→ EXERCISE
Copy each entry below without any change.
========================================
(* ================================================================== *)
(** * Adapter C: the best-effort dialect *)
(* ================================================================== *)

(** On a str the text scanner of this file always returns, and returns a
    str. *)
Lemma opencode_block_is_str (s : string) :
  exists r, Opencode.extract_json_block (VStr s) = Ok (VStr r).
Proof.
  unfold Opencode.extract_json_block, fence_span, for_braces.
  cbn [str_strip bind contains str_find str_rfind getslice str_startswith
       str_endswith and_then].
  repeat match goal with
         | |- context [if ?b then _ else _] => destruct b; cbn
         | |- context [brace_loop ?a ?b ?c ?d ?e] =>
             destruct (brace_loop a b c d e); cbn
         end; eauto.
Qed.

Section AdapterC.

Variable json_loads : string -> res value.

(** [parse_opencode_output] raises nothing: every step that can raise is
    under a bare [except]. *)
Lemma opencode_never_raises (output : string) :
  exists r, Opencode.parse_opencode_output json_loads output = Ok r.
Proof.
  unfold Opencode.parse_opencode_output.
  destruct (Opencode.try_summary json_loads (VStr (strip output))); eauto.
  destruct (opencode_block_is_str output) as [r ->]. cbn [bind].
  destruct (if truthy (VStr r) then _ else _); eauto.
Qed.

(** Lines that are blank or yield no summary are passed over. *)
Lemma opencode_for_lines_skip (before rest : list string) :
  (forall l, In l before ->
             truthy (VStr (strip l)) = false
             \/ Opencode.try_summary json_loads (VStr l) = None) ->
  Opencode.for_lines json_loads (before ++ rest)
  = Opencode.for_lines json_loads rest.
Proof.
  induction before as [|l before IH]; intros H;
    cbn [app Opencode.for_lines].
  - reflexivity.
  - destruct (H l (or_introl eq_refl)) as [Hb|Hn].
    + rewrite Hb. cbn [negb]. apply IH. intros l' Hl'. apply H. now right.
    + rewrite Hn.
      destruct (negb _); apply IH; intros l' Hl'; apply H; now right.
Qed.

Lemma direct_summary_tried (line : string) (s : value) :
  direct_summary json_loads Opencode.parse_summary_from_raw line s ->
  Opencode.try_summary json_loads (VStr line) = Some s.
Proof.
  intros (data & raw' & _ & Hdata & Hvalid & Htruthy).
  unfold Opencode.try_summary. cbn [json_loads_value].
  rewrite Hdata. cbn [bind]. now rewrite Hvalid, Htruthy.
Qed.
========================================
→ RESULT
(* ================================================================== *)
(** * Adapter C: the best-effort dialect *)
(* ================================================================== *)

(** On a str the text scanner of this file always returns, and returns a
    str. *)
Lemma opencode_block_is_str (s : string) :
  exists r, Opencode.extract_json_block (VStr s) = Ok (VStr r).
Proof.
  unfold Opencode.extract_json_block, fence_span, for_braces.
  cbn [str_strip bind contains str_find str_rfind getslice str_startswith
       str_endswith and_then].
  repeat match goal with
         | |- context [if ?b then _ else _] => destruct b; cbn
         | |- context [brace_loop ?a ?b ?c ?d ?e] =>
             destruct (brace_loop a b c d e); cbn
         end; eauto.
Qed.

Section AdapterC.

Variable json_loads : string -> res value.

(** [parse_opencode_output] raises nothing: every step that can raise is
    under a bare [except]. *)
Lemma opencode_never_raises (output : string) :
  exists r, Opencode.parse_opencode_output json_loads output = Ok r.
Proof.
  unfold Opencode.parse_opencode_output.
  destruct (Opencode.try_summary json_loads (VStr (strip output))); eauto.
  destruct (opencode_block_is_str output) as [r ->]. cbn [bind].
  destruct (if truthy (VStr r) then _ else _); eauto.
Qed.

(** Lines that are blank or yield no summary are passed over. *)
Lemma opencode_for_lines_skip (before rest : list string) :
  (forall l, In l before ->
             truthy (VStr (strip l)) = false
             \/ Opencode.try_summary json_loads (VStr l) = None) ->
  Opencode.for_lines json_loads (before ++ rest)
  = Opencode.for_lines json_loads rest.
Proof.
  induction before as [|l before IH]; intros H;
    cbn [app Opencode.for_lines].
  - reflexivity.
  - destruct (H l (or_introl eq_refl)) as [Hb|Hn].
    + rewrite Hb. cbn [negb]. apply IH. intros l' Hl'. apply H. now right.
    + rewrite Hn.
      destruct (negb _); apply IH; intros l' Hl'; apply H; now right.
Qed.

Lemma direct_summary_tried (line : string) (s : value) :
  direct_summary json_loads Opencode.parse_summary_from_raw line s ->
  Opencode.try_summary json_loads (VStr line) = Some s.
Proof.
  intros (data & raw' & _ & Hdata & Hvalid & Htruthy).
  unfold Opencode.try_summary. cbn [json_loads_value].
  rewrite Hdata. cbn [bind]. now rewrite Hvalid, Htruthy.
Qed.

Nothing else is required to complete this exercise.